Amanda Singer was 17 the first time someone snaked a tube up her nose, down the back of her throat and into her stomach—funneling a nutritional supplement into her body. Singer needed the feeding tube because of anorexia bulimia. That first time, she was nervous and extremely uncomfortable but eventually she learned a few strategies to make the process easier. For example, she learned that if she drank water through a straw while the tube was being put in, the swallowing would help ease the tube down her throat. She also discovered that if she sat or lay down in a certain position, the tube went down more comfortably.
“It was never enjoyable but it got easier,” she says, “It was pretty uncomfortable, I wouldn’t say painful, but it was not pleasant by any means.”
Singer is one of thousands of people across the U.S. who receive their daily sustenance via tube-feeding because they cannot or will not swallow. In hospitals or nursing homes many patients have the tubes left in for weeks at a time. People treated at home sometimes insert and remove the tube themselves, perhaps daily.
“There are many thousands of people being fed this way in the United States on any given day,” says David Seres, director of medical nutrition at Columbia University Medical Center. Typically, if a person has to receive artificial nutrition longer than a month (pdf), it is recommended they instead have a tube inserted directly into the stomach or intestinal tract, but Seres says that in practice patients often use the nasal tube longer than the recommended time.
In recent months tube feeding has been thrust into the limelight because it is being used involuntarily on inmates on hunger strike in the U.S. prison at Guantánamo Bay in Cuba. When a person struggles against the tube, the discomfort increases and it is harder to get the tube where you want it to go, Seres says. That struggle can lead to physical complications including injuries to the nose and throat, nose bleeding and minor cuts. The psychological impacts, however, have not been widely studied.

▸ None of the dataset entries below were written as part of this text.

(** ** Batches *)

(** C9: [process_data] folds every batch into a new [NostraAlphaState()]
    instance; the snapshot it returns and the checkpoint it leaves are
    determined by the batch and by [last_block] alone: two computation
    objects that agree on [last_block], whatever they processed before,
    produce the same snapshot for the same batch. *)
Theorem process_data_uses_fresh_ledger c c' data :
  last_block c = last_block c' →
  match process_data c data, process_data c' data with
  | Ok (c1, df), Ok (c1', df') =>
      df = df' ∧ last_block c1 = last_block c1' ∧
      df = get_result_df
             (loan_entities (fold_rows c new_NostraAlphaState (sorted_df data)).2)
  | Raise ex, Raise ex' => data = [] ∧ ex = ex'
  | _, _ => False
  end.
Proof.
  intros Hlb. destruct (decide (data = [])) as [->|Hne]; [done|].
  rewrite !process_data_nonempty by done.
  destruct (fold_rows_frame c c' new_NostraAlphaState (sorted_df data) Hlb)
    as [Hs Hb].
  by rewrite Hs, Hb.
Qed.

(** ** One iteration of the loop *)

Lemma iteration_empty st interest_rate_data :
  get_data INTEREST_RATE_MODEL_ADDRESS (last_block (self st)) = Ok interest_rate_data →
  get_addresses_data PROTOCOL_ADDRESSES (last_block (self st)) = Ok [] →
  iteration st = (empty_page st, None).
Proof. intros Hirm Hord. unfold iteration. by rewrite Hirm, Hord. Qed.

Lemma iteration_nonempty st interest_rate_data data :
  get_data INTEREST_RATE_MODEL_ADDRESS (last_block (self st)) = Ok interest_rate_data →
  get_addresses_data PROTOCOL_ADDRESSES (last_block (self st)) = Ok data →
  data ≠ [] →
  iteration st =
    persist_and_advance st
      (fold_rows (self st) new_NostraAlphaState
         (sorted_df (interest_rate_data ++ data))).1
      (get_result_df (loan_entities
         (fold_rows (self st) new_NostraAlphaState
            (sorted_df (interest_rate_data ++ data))).2)).
Proof.
  intros Hirm Hord Hne. unfold iteration. rewrite Hirm, Hord.
  destruct data as [|d data]; [done|].
  rewrite process_data_nonempty; [done|].
  by destruct interest_rate_data.
Qed.

Lemma persist_and_advance_ok st c1 df db1 db2 h :
  save_data (storage st) df = Ok db1 →
  save_interest_rate_data db1 (interest_rate_result c1) = Ok (db2, h) →
  persist_and_advance st c1 df =
    ({| self := write_log (LogProcessedUpTo (last_block c1 + PAGINATION_SIZE))
                  (set_last_block (last_block c1 + PAGINATION_SIZE)
                     (set_interest_rate_result h c1));
        storage := db2; retry := 0 |}, None).
Proof. intros Hsave Hrates. unfold persist_and_advance. by rewrite Hsave, Hrates. Qed.

Lemma persist_and_advance_completed st c1 df st1 :
  persist_and_advance st c1 df = (st1, None) →
  last_block (self st1) = last_block c1 + PAGINATION_SIZE ∧ retry st1 = 0 ∧
  ∃ blk : Z, log (self st1) = log c1 ++ [LogProcessedUpTo blk].
Proof.
  unfold persist_and_advance.
  destruct (save_data _ _) as [db1|]; [|done].
  destruct (save_interest_rate_data _ _) as [[db2 h]|]; [|done].
  intros [= <-]. simpl. eauto.
Qed.

Lemma iteration_last_block_le st st1 :
  iteration st = (st1, None) →
  last_block (self st) + PAGINATION_SIZE ≤ last_block (self st1).
Proof.
  unfold iteration.
  destruct (get_data _ _) as [interest_rate_data|]; [|done].
  destruct (get_addresses_data _ _) as [[|d data]|]; [| |done].
  - by intros [= <-].
  - rewrite process_data_nonempty by by destruct interest_rate_data.
    intros (-> & _ & _)%persist_and_advance_completed.
    pose proof (fold_rows_last_block_le (self st) new_NostraAlphaState
                  (sorted_df (interest_rate_data ++ d :: data))). lia.
Qed.

(** C3 (as the code has it): the empty-page path is taken exactly when the
    fetch of ordinary events returns nothing, whatever the fetch of
    interest-rate-model events returned; when the ordinary fetch returns
    events, the concatenation of the two fetches is folded and the result
    handed to the persistence step. *)
Theorem empty_page_iff_no_ordinary_events st interest_rate_data data :
  get_data INTEREST_RATE_MODEL_ADDRESS (last_block (self st)) = Ok interest_rate_data →
  get_addresses_data PROTOCOL_ADDRESSES (last_block (self st)) = Ok data →
  (iteration st = (empty_page st, None) ↔ data = []) ∧
  (data ≠ [] →
   iteration st =
     persist_and_advance st
       (fold_rows (self st) new_NostraAlphaState
          (sorted_df (interest_rate_data ++ data))).1
       (get_result_df (loan_entities
          (fold_rows (self st) new_NostraAlphaState
             (sorted_df (interest_rate_data ++ data))).2))).
Proof.
  intros Hirm Hord. split; [split|].
  - intros Hstep. destruct (decide (data = [])) as [|Hne]; [done|]. exfalso.
    rewrite (iteration_nonempty _ _ _ Hirm Hord Hne) in Hstep.
    apply persist_and_advance_completed in Hstep as (_ & _ & b & Hlog).
    simpl in Hlog. by apply app_inj_tail in Hlog as [_ ?].
  - intros ->. by eapply iteration_empty.
  - by apply iteration_nonempty.
Qed.
Lemma rstrip_fixed_app (a b : str) :
  rstrip b = b -> b <> [] -> rstrip (a ++ b) = a ++ b.
Proof.
  unfold rstrip. intros H Hne.
  assert (H' : lstrip (rev b) = rev b).
  { rewrite <- (rev_involutive (lstrip (rev b))), H. reflexivity. }
  rewrite rev_app_distr, lstrip_fixed_app; [|exact H'|].
  - rewrite <- rev_app_distr. apply rev_involutive.
  - intros E. apply Hne. rewrite <- (rev_involutive b), E. reflexivity.
Qed.

Lemma join_cons2 (sep w w' : str) (ws : list str) :
  Py.join sep (w :: w' :: ws) = w ++ sep ++ Py.join sep (w' :: ws).
Proof. reflexivity. Qed.

(** The words joined by single spaces start and end with a character
    that is not whitespace. *)
Lemma join_words_fixed (ws : list str) :
  Forall word ws -> ws <> [] ->
  Py.join [space] ws <> []
  /\ lstrip (Py.join [space] ws) = Py.join [space] ws
  /\ rstrip (Py.join [space] ws) = Py.join [space] ws.
Proof.
  induction 1 as [|w ws Hw Hws IH]; intros Hne; [contradiction|].
  destruct ws as [|w' ws].
  - simpl. destruct Hw as [Hn Hs]. split; [exact Hn|].
    split; [apply word_lstrip|apply word_rstrip]; split; assumption.
  - destruct IH as (Jn & Jl & Jr); [discriminate|].
    rewrite join_cons2. split; [|split].
    + destruct Hw as [Hn _]. destruct w; [contradiction|discriminate].
    + apply lstrip_fixed_app; [apply word_lstrip; exact Hw|apply Hw].
    + rewrite app_assoc. apply rstrip_fixed_app; assumption.
Qed.

Lemma spaced_join (ws : list str) :
  ws <> [] -> spaced ws = Py.join [space] ws ++ [space].
Proof.
  induction ws as [|w ws IH]; intros Hne; [contradiction|].
  rewrite spaced_cons. destruct ws as [|w' ws].
  - simpl. reflexivity.
  - rewrite IH by discriminate. rewrite join_cons2, <- !app_assoc. reflexivity.
Qed.

(** A flushed buffer is its words joined by single spaces. *)
Lemma strip_spaced (ws : list str) :
  Forall word ws -> strip (spaced ws) = Py.join [space] ws.
Proof.
  intros H. destruct ws as [|w ws]; [reflexivity|].
  destruct (join_words_fixed H) as (_ & Jl & Jr); [discriminate|].
  rewrite spaced_join by discriminate. unfold strip.
  rewrite rstrip_snoc_space, Jr, Jl. reflexivity.
Qed.

Lemma strip_spaced_normal (ws : list str) :
  Forall word ws ->
  strip (spaced ws) = Py.join [space] (split (strip (spaced ws))).
Proof.
  intros H. rewrite split_strip_spaced by exact H. apply strip_spaced. exact H.
Qed.
(** * HTML query and extraction helpers of the scraping examples

    A shallow embedding of the pure extraction functions of
    [examples/01_basic_scraping.py] .. [examples/05_advanced_techniques.py]
    together with the parts of BeautifulSoup and [urllib.parse] they call.

    Conventions of the embedding.
    - A Python [str] is the [string] of the bytes of its UTF-8 encoding.
      [str.strip] removes the whitespace characters of Unicode, each in
      its encoding.  [str.lower] on a text that is not ASCII, the address
      parser [ipaddress.ip_address] and the normalisation test of
      [_checknetloc] rest on tables that are not part of these sources:
      they are the fields of a [Library], and every definition and
      theorem that depends on them holds for every [Library].
    - A call that raises [ValueError] has the result [ValueError]; a call
      that returns [x] has the result [Ok x].
    - A parsed document or tag is a [Node]; a tag's attribute dictionary is
      a [gmap string string] (the attributes read by the examples, [href],
      [name], [property], [content], are single-valued).
    - A Python [for] loop that appends to a list is a [fold_left] whose
      accumulator is extended at its end; a comprehension is a [map] over a
      [filter].
    - [urljoin] and [urlparse] follow [urllib/parse.py], with the
      [ValueError] it raises for a malformed bracketed network location
      or for one that is unsafe under normalisation. *)

From Stdlib Require Import Ascii.
From stdpp Require Import base option list strings gmap pretty.

Local Open Scope string_scope.

(** ** Results and the tables of the Python library *)

(** What a call that may raise [ValueError] gives. *)
Inductive Result (A : Type) : Type :=
| Ok (x : A)
| ValueError.
Arguments Ok {A} x.
Arguments ValueError {A}.

#[global] Instance Result_ret : MRet Result := @Ok.

#[global] Instance Result_bind : MBind Result :=
  fun A B f m => match m with Ok x => f x | ValueError => ValueError end.

(** The parts of the Python library that rest on tables outside these
    sources. *)
Class Library := {
  (** [s.lower()] for a text [s] that is not ASCII: the case mapping of
      the Unicode database. *)
  unicode_lower : string -> string;
  (** [ipaddress.ip_address(s)] returns an [IPv6Address]; otherwise it
      returns an [IPv4Address] or raises [ValueError]. *)
  ipv6_address : string -> bool;
  (** [_checknetloc(netloc)] returns for a [netloc] that is not ASCII: its
      NFKC normal form, taken without the characters [@:#?], is the text
      itself or holds none of [/?#@:]. *)
  nfkc_safe : string -> bool
}.

(** ** Python string primitives *)

Module PyStr.

(** The ASCII whitespace characters, TAB..CR, FS..US and the space: the
    whitespace of the selector grammar and of the whitespace-separated
    words of an attribute. *)
Definition is_ascii_space (c : ascii) : bool :=
  let n := nat_of_ascii c in
  ((9 <=? n)%nat && (n <=? 13)%nat) || ((28 <=? n)%nat && (n <=? 32)%nat).

(** [bool(s)]: a string is true when it is not empty. *)
Definition truthy (s : string) : bool :=
  match s with EmptyString => false | String _ _ => true end.

(** [s.lstrip(chars)] and [s.rstrip(chars)], the set [chars] given by its
    membership test. *)
Fixpoint lstrip_chars (p : ascii -> bool) (s : string) : string :=
  match s with
  | EmptyString => EmptyString
  | String c s' => if p c then lstrip_chars p s' else s
  end.

Fixpoint rstrip_chars (p : ascii -> bool) (s : string) : string :=
  match s with
  | EmptyString => EmptyString
  | String c s' =>
      let r := rstrip_chars p s' in
      if p c && negb (truthy r) then EmptyString else String c r
  end.

Definition strip_chars (p : ascii -> bool) (s : string) : string :=
  rstrip_chars p (lstrip_chars p s).

(** [s[n:]] *)
Fixpoint drop_chars (n : nat) (s : string) : string :=
  match n, s with
  | S n', String _ s' => drop_chars n' s'
  | _, _ => s
  end.

(** [s[:n]] *)
Fixpoint take_chars (n : nat) (s : string) : string :=
  match n, s with
  | S n', String c s' => String c (take_chars n' s')
  | _, _ => ""
  end.

(** The UTF-8 encoding of the character with the code point [n]. *)
Definition utf8 (n : N) : string :=
  let byte k := String (ascii_of_N k) "" in
  let tail k := byte (0x80 + k mod 0x40)%N in
  if (n <? 0x80)%N then byte n
  else if (n <? 0x800)%N then byte (0xC0 + n / 0x40)%N +:+ tail n
  else if (n <? 0x10000)%N
  then byte (0xE0 + n / 0x1000)%N +:+ tail (n / 0x40)%N +:+ tail n
  else byte (0xF0 + n / 0x40000)%N +:+ tail (n / 0x1000)%N
       +:+ tail (n / 0x40)%N +:+ tail n.

(** The encoding of a text given by its characters. *)
Fixpoint encode (l : list N) : string :=
  match l with
  | [] => ""
  | n :: l' => utf8 n +:+ encode l'
  end.

(** The characters [c] with [c.isspace()], the ones [str.strip] removes:
    TAB..CR, FS..US, the space, NEL, the no-break space, the Ogham space
    mark, EN QUAD..HAIR SPACE, the line and the paragraph separator, the
    narrow no-break space, the medium mathematical space and the
    ideographic space. *)
Definition whitespace : list N :=
  [0x09; 0x0A; 0x0B; 0x0C; 0x0D; 0x1C; 0x1D; 0x1E; 0x1F; 0x20; 0x85; 0xA0;
   0x1680; 0x2000; 0x2001; 0x2002; 0x2003; 0x2004; 0x2005; 0x2006; 0x2007;
   0x2008; 0x2009; 0x200A; 0x2028; 0x2029; 0x202F; 0x205F; 0x3000]%N.

Definition whitespace_utf8 : list string := map utf8 whitespace.

(** The no-break space, [&nbsp;] in a page. *)
Definition nbsp : string := utf8 0xA0.

(** The number of bytes of the whitespace character [s] starts with, or
    [0] when it starts with none; a whitespace character takes one to
    three bytes. *)
Definition space_len (s : string) : nat :=
  if bool_decide (take_chars 1 s ∈ whitespace_utf8) then 1
  else if bool_decide (take_chars 2 s ∈ whitespace_utf8) then 2
  else if bool_decide (take_chars 3 s ∈ whitespace_utf8) then 3
  else 0.

(** [s.lstrip()]: the loop that steps over the leading whitespace; it
    takes one turn for a character, so at most [len(s)] turns. *)
Fixpoint lstrip_from (turns : nat) (s : string) : string :=
  match turns with
  | 0 => s
  | S turns =>
      match space_len s with
      | 0 => s
      | n => lstrip_from turns (drop_chars n s)
      end
  end.

Definition lstrip (s : string) : string := lstrip_from (String.length s) s.

(** [not s.lstrip()]: the text is empty or whitespace only. *)
Definition is_blank (s : string) : bool := negb (truthy (lstrip s)).

(** [s.rstrip()]: the text up to its last character that is not
    whitespace. *)
Fixpoint rstrip (s : string) : string :=
  match s with
  | EmptyString => EmptyString
  | String c s' => if is_blank s then EmptyString else String c (rstrip s')
  end.

(** [s.strip()] *)
Definition strip (s : string) : string := rstrip (lstrip s).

Beyond force-feedings, people often associate tube-feeding with individuals in comas. “There’s a misconception out there—force-feeding is not just for people in vegetative states or situations like Guantánamo,” Seres says. Individuals with a variety of maladies including stroke, or other neurological disorders, cancer of the throat or a loss of appetite due to chronic illnesses like liver disease may receive nutrition via a tube placed through the nose leading either to the stomach or farther down in the digestive track. In Seres’s hospital there are 60 people receiving tube-feedings on any given day, and approximately 75 percent receive them through nasogastric feeding tubes like Singer’s. “We believe that the products that we use to feed people provide adequate and balanced nourishment,” Seres says.
The mixture entering into the body during tube-feeding may be Ensure—the can sold at supermarkets that looks vaguely like a milkshake. If it is not Ensure, it is often a similar concoction—a liquid slurry of protein derived from milk or soy, sugars, starches, oils, vitamins and minerals.
This week a group of physicians and lawyers spoke out against the force-feeding of inmates at the Guantánamo Bay prison. In an essay published in The New England Journal of Medicine they argue that this tube-feeding violates medical ethics. “Hunger striking is a peaceful political activity to protest terms of detention or prison conditions; it is not a medical condition, and the fact that hunger strikers have medical problems that need attention and can worsen does not make hunger striking itself a medical problem,” they wrote.